Title is a bit misleading. They did use the image on twitter, but the company asked for a license fee for re-publishing it on their personal website in the form of a twitter archive.

dbetteridge - 2 days ago

Sucks that companies do this but seems like it's inline with the law

basically they're not going to get anything from Twitter with their army of lawyers but once you hosted it on your own website you became personally liable to hold a license for any images your site displayed.

Thorrez - 2 days ago

Was the image hotlinked? Or was it copied and rehosted instead? I think that's an important consideration in image copyright cases like this.

Do sites that display Open Graph images generally hotlink them or copy and rehost them?

ChrisMarshallNY - 2 days ago

Just a caution: Many "Free" images are likely actually scraped. I've learned to be careful. I usually use images from only a couple of places (including paid sources), because I really don't trust many "royalty-free" image sources. I have also taken to providing source links in the image captions.

One of the good things (maybe) about AI-generated images, is that you could generate an image that only exists for your article. The rub is that the generator may be giving you an image that is close enough to a copyrighted one, that you could still be sued.

I think that fonts could have the same problem.

blindriver - 2 days ago

Displaying a thumbnail is considered fair use. You got fleeced.

horseradish7k - a day ago

THIS https://www.hackerfactor.com/blog/index.php?/archives/625-De... is how you are supposed to proceed.

dolmen - 2 days ago

OpenGraph allows to get a preview of the content. Allowing access to that preview is implicit and it looks fair to access the image from the media site.

However, republishing that preview elsewhere is still publishing and the author of the post seems to have missed that. Instead he should just publish the link to the media site and let the client that browse his archive access (download) the OpenGraph preview by itself.

Twitter/X does that republishing, but having the license for that republishing is their problem.

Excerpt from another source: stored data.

(* ===== verification/Prelude.v ===== *)
(** * A verification library for gaphor's connectors, interface folding,
      assembly connectors, element model, style cascade and copy

    ** The program

    gaphor is a UML editor. Its domain model (src/gaphor/core/modeling/
    coremodel.py) holds elements and their associations: a [Comment]
    annotates elements through [Comment.annotatedElement], whose opposite
    is [Element.comment]; a [NamedElement] has client and supplier
    dependencies and derives its [qualifiedName] from its namespace
    chain. Diagrams show elements through presentation items; a line
    item is glued to other items by its handles, and the editor keeps one
    [ConnectionInfo] per handle. When a handle is dropped on a port of an
    item, the editor asks the connector registered for the pair (target
    item, line item) whether the glue is allowed, records the connection
    and lets the connector [connect] the subjects; [disconnect] undoes it.
    src/gaphor/diagram/general/connectors.py registers
    [CommentLinePresentationConnect] (a comment line sets or deletes
    [annotatedElement]) and its inverse. The interface items (tested by
    src/gaphor/UML/components/tests/test_connect.py and src/gaphor/UML/
    classes/tests/test_realizationconnect.py) add the realization and
    dependency connectors, which give a line a relationship subject, the
    fold state of an interface item, recomputed from the lines attached
    to it, and the assembly connector, which lets the connector lines of
    several components share one [Connector] with one end per component.
    Style sheets (src/gaphor/core/styling/__init__.py) compile CSS rules
    into selectors and compute the cascade; src/gaphor/UML/classes/
    copypaste.py copies classes, operations and associations.

    ** The files

    - [Prelude] (this file): Python exceptions as values ([pyerror]) and
      the error monad [result] with [x <- m ;; k] in [gaphor_scope];
      [pyassert]; truthiness of optional references; gaphor's ordered,
      duplicate-free [collection] ([coll_add]; [coll_remove] drops the
      first occurrence, the caller raises when there is none); the shared
      lemmas on lists, the [gaphor] hint databases and the tactics
      [inv_clear], [unfold_result], [decide_compute].
    - [Model], Module [CoreModel]: coremodel.py. The element store
      [store] maps ids to classes ([UClass], with [mro]), attributes and
      reference lists. The [associations] with an opposite
      (annotatedElement/comment, clientDependency/client,
      supplierDependency/supplier, implementatingClassifier/
      interfaceRealization) are set by [assoc_set] and deleted by
      [assoc_del] (ValueError when the link is absent, as list.remove),
      both directions at once; [store_wf] says every declared association
      is consistent both ways and no collection has duplicates.
      [namedelement_qualifiedname] is _namedelement_qualifiedname with
      Python's recursion limit as fuel, [ns_depth] (decided by
      [ns_depthb]) the depth of a namespace chain. [store_equiv] is
      equality up to empty collections, with Proper instances.
      [annotations_typed] says every owner of an [annotatedElement] link
      is a [Comment], the declared type of the association.
    - [Factory], Module [Factory]: the element factory and property
      writes the connectors call (outside src/, from the specification):
      [create] with [fresh_id], [set_attr], [ref_add], [assoc_set_one]
      (relation_one: the old value deleted first) and [unlink].
    - [Items], Module [Items]: presentation items ([IClass], [item] with
      its subject, ports and [Folded] state), handles, [cinfo] and the
      [world]: store, items and the connection table of each diagram;
      [opposite] is gaphas Line.opposite; [get_connection],
      [record_connection], [remove_connection], [set_subject]. The frames
      [connector_frame] and [line_frame] say what a connector and a
      gesture on one line leave unchanged.
    - [Folding], Module [Folding]: section 4.4. [line_roles] reads the
      role of an attached line off its record (realization head:
      provided; dependency head: required; connector line: the port it
      docks to), [fold_state] is the transition rule, [fold_ports] the
      ports of each state, [set_folded] the [folded] setter, [refold]
      and [refold_line] the recomputation after a gesture.
    - [Protocol], Module [Protocol]: the [Connector] typeclass (allow,
      connect, disconnect) with its [ConnectorLaws] (frame and store
      well-formedness) and [ConnectorTyped] (annotation typing), kept
      apart as laws over the operations; [BaseConnector] and the editor's
      gestures [connect_gesture] and
      [disconnect_gesture], generic in the connector and the dispatch.
    - [Relationship], Module [Relationship]: the realization and
      dependency connectors (RelationshipConnect, outside src/, from the
      specification and test_realizationconnect.py): [allow], [connect]
      with [set_ends], [disconnect], and their laws.
    - [Assembly], Module [Assembly]: the assembly connector of section
      4.5: [allow] with [port_matches], [connect] ([assembly_of],
      [new_assembly], [add_end]) and [disconnect] ([drop_ends], teardown
      below two ends), and its laws.
    - [CommentLine], Module [CommentLine]: connectors.py, line by line:
      [allow], [connect], [disconnect], [all_comment_line_items],
      [unlink_subjects], [InverseCommentLineLineConnect]; instance and
      laws of the protocol.
    - [Registry], Module [Registry]: the [registrations] of connectors.py
      and [uml_registrations] of the interface items, [resolve] and
      [ambiguous], [dispatch] to [AnyConnector], and the editor: [step]
      (a gesture, then [refold_line]) and [run].
    - [Styling], Module [Styling]: [merge_styles], [CompiledStyleSheet],
      [match_] (MATCH_SORT_KEY as [key_le]) and [parse_style_sheet];
      tinycss2, compile_selector_list and StyleDeclarations are section
      variables.
    - [CopyPaste], Module [CopyPaste]: [copy_class], [copy_operation],
      [copy_association] and the single-dispatch [copy], with fuel.
    - [Scenarios] and [Witnesses]: comment-line worlds, their theorems
      and the witnesses of the general theorems about comment lines,
      associations, copy and qualified names.
    - [ComponentScenarios]: a diagram of components, an interface and
      classes, the scenarios of section 8 through [run], and the
      witnesses of the theorems about folding, assembly and realization.
    - [ComponentTests]: test_connect.py and test_realizationconnect.py,
      one definition per test, with the tests the model passes and those
      it does not.

    ** How the parts interact

    [Registry.dispatch] picks a connector by the classes of the two items
    and wraps it in [AnyConnector]; the gestures of [Protocol] call its
    [allow], [connect] and [disconnect] around the updates of the
    connection table of [Items]; the connectors change the store through
    [Model] and [Factory] and the subjects of items; [Registry.step] then
    refolds the interface items the line touched ([Folding]). Clients are
    proved against [ConnectorLaws]; each connector discharges them.

    ** The theorems

    - Comment lines through the editor (Registry): dropping the second
      handle of a comment line links the two subjects, the comment
      annotating the other ([step_links_comment_line]); taking off the
      only line joining two linked subjects succeeds and unlinks them
      ([step_unlinks_last_comment_line]); a line other than a comment
      line dropped on a comment line raises [KeyError], the inverse
      connector's swapped arguments ([step_inverse_raises]).
    - Typing (Registry): along any gesture sequence every owner of an
      [annotatedElement] link and every target of an [Element.comment]
      link is a [Comment] ([run_keeps_annotation_types]), from one
      [ConnectorTyped] instance per connector; for the comment line the
      assert of [connect] is what keeps it.
    - The comment-line connector (CommentLine): [connect] links the two
      subjects and its [assert] raises when neither is a comment;
      [allow] prevents that failure, and refuses two items showing the
      same subject only when that subject is [None]; [disconnect] keeps
      a link another line still shows, removes the last one, and raises
      [ValueError] when the last one is missing.
    - Styling: [match_] refines the cascade; [merge_styles] keeps the
      last value; a rule's declarations keep the last accepted value.
    - Copy and qualified names: the shape of a copy and its termination
      with three levels of fuel; the qualified name of an element [n]
      namespaces deep, RecursionError on a cycle, and the bound of
      [qualifiedName] against the recursion limit
      ([qualifiedName_recursion_bound]).
    - Assembly (Assembly): [connect] creates an assembly with one end or
      joins the existing one, one end per component.

    The development also proves, as lemmas the theorems above rest on:
    along any gesture sequence each handle keeps at most one record and
    the store stays well formed ([run_preserves_wf]); association
    consistency both ways ([assoc_set_links], [assoc_del_unlinks]); the
    laws of every connector; the local recomputation of folds equals
    the global one ([step_refolds_everything]). The scenario files
    replay section 8 and the tests of the interface items; where the
    model, written from the specification, and a test disagree, the
    theorem states the model's outcome and the findings record the
    disagreement.

    ** Fuel and bounds

    [_namedelement_qualifiedname] pushes one Python frame per level of
    the namespace chain. CPython raises RecursionError when the stack
    would exceed [sys.getrecursionlimit()] (1000 by default), and the
    stack also holds the frames of the code reading [qualifiedName], of
    the [derived] descriptor and of the lambda at coremodel.py:102:
    [qualifiedName] takes that depth as its argument [frames] and gives
    the recursion [1000 - frames] levels of fuel. A chain [n] deep reads
    exactly when [frames + n < 1000] ([qualifiedName_recursion_bound]);
    the witness reads from three frames and evaluates chains of 996
    and 997 levels. [qualifiedname_depth] states the fuel a chain needs,
    whatever the limit.
    copy needs three levels for a class (class, operation, parameter)
    ([copy_terminates]). Every other definition is structural. Element
    ids are unbounded naturals: [fresh_id] is one above the largest id
    the store mentions ([create_fresh]), so an id is never taken while
    its element exists; the id of an unlinked element can come again
    (gaphor's ids are uuids), which is why the scenarios compare
    relationships by their ends and the lines showing them, not by id.

    ** Not modelled

    The geometry of ports and handles (the glue distance), the side of
    a folded interface, rendering, persistence and the user interface
    carry no state the theorems depend on; tinycss2 and the selector and
    declaration parsers are parameters; connectors registered by other
    modules of gaphor than those above are not in the registry. *)

From stdpp Require Import base list gmap strings sets.

Declare Scope gaphor_scope.
Delimit Scope gaphor_scope with gaphor.
Open Scope gaphor_scope.
Set Warnings "-clear-no-such-hyp".
(* ===== verification/Model.v ===== *)
(** * Model: the domain objects of gaphor/core/modeling/coremodel.py

    The element store of gaphor's ElementFactory, as explicit state:
    - [UClass] and [mro]: the metaclasses [NamedElement],
      [PackageableElement] and [Comment] declared in coremodel.py, with
      the UML metaclasses the connectors and copy/paste handle;
    - [store]: the class of every element, its attribute values (keyed by
      object and attribute name, e.g. [NamedElement.name],
      [Comment.body]) and its association values (keyed by object and
      property name, each an ordered collection, a [relation_one] being a
      collection of at most one element);
    - [assoc_set] and [assoc_del]: [obj.prop = v] and [del obj.prop[v]] on
      an association with an opposite ([Comment.annotatedElement] and
      [Element.comment]), which update both directions as one step;
    - [namedelement_qualifiedname]: the recursive
      [_namedelement_qualifiedname], with Python's recursion limit as fuel.

    The theorems: both association operations preserve the bidirectional
    consistency of the two directions and the absence of duplicates; their
    effect on every branch, errors included; the qualified name is
    computed whenever the namespace chain is shorter than the recursion
    limit, and has one entry per level, and raises at the limit; the
    association operations keep [annotations_typed], the declared type
    of [Comment.annotatedElement]. *)

From stdpp Require Import base list gmap strings sets.
From S2P Require Import Prelude.
Set Warnings "-clear-no-such-hyp".

Module CoreModel.

(** ** Metaclasses *)

(** The metaclasses of the domain model. [NamedElement],
    [PackageableElement] and [Comment] are declared in coremodel.py; the
    others are generated into gaphor.UML and are listed with the bases
    that matter here. [Class_] and [Parameter_] are UML's [Class] and
    [Parameter] (both are keywords). *)
Inductive UClass :=
  | Element | NamedElement | PackageableElement | Comment
  | Namespace | Classifier | Class_ | Interface | Component | Association
  | Operation | Property | Parameter_ | Port
  | Dependency | Usage | InterfaceRealization
  | Connector | ConnectorEnd.

#[export] Instance UClass_eq_dec : EqDecision UClass.
Proof. solve_decision. Defined.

I'm curious to know if that preview was part of the Twitter archive. Because it doesn't qualify as "your" content.

sumanthvepa - 2 days ago

I create most of my OpenGraph images using AI. As far as I can tell, there is no copyright on those images. They are in the public domain (I think?)

userbinator - 2 days ago

This is incidentally also why anonymity is a good thing, but unfortunately you're too late to take advantage of that.

empressplay - 2 days ago

The newspaper distributed the image. They said, "Here, use this image on the link to our story". They effectively sub-licensed it. If the 'owner' had a problem with that, they needed to take it up with the newspaper.

As such, the OP was under the impression the image was free to use in that context. Only once they were informed that was not the case did they become libel. They could have then licensed the photo for the 20 pounds and been done with it. Or just deleted the link off of their website (and also been done with it.)

Even in English law there's 'intent'. The OP had no intent to offend and shouldn't have paid; by feeding the troll they've unfortunately done the world a disservice, although I do empathize with their decision-making.

I don't think the troll would have gone to court, a negative precedent would have been bad for their 'business'.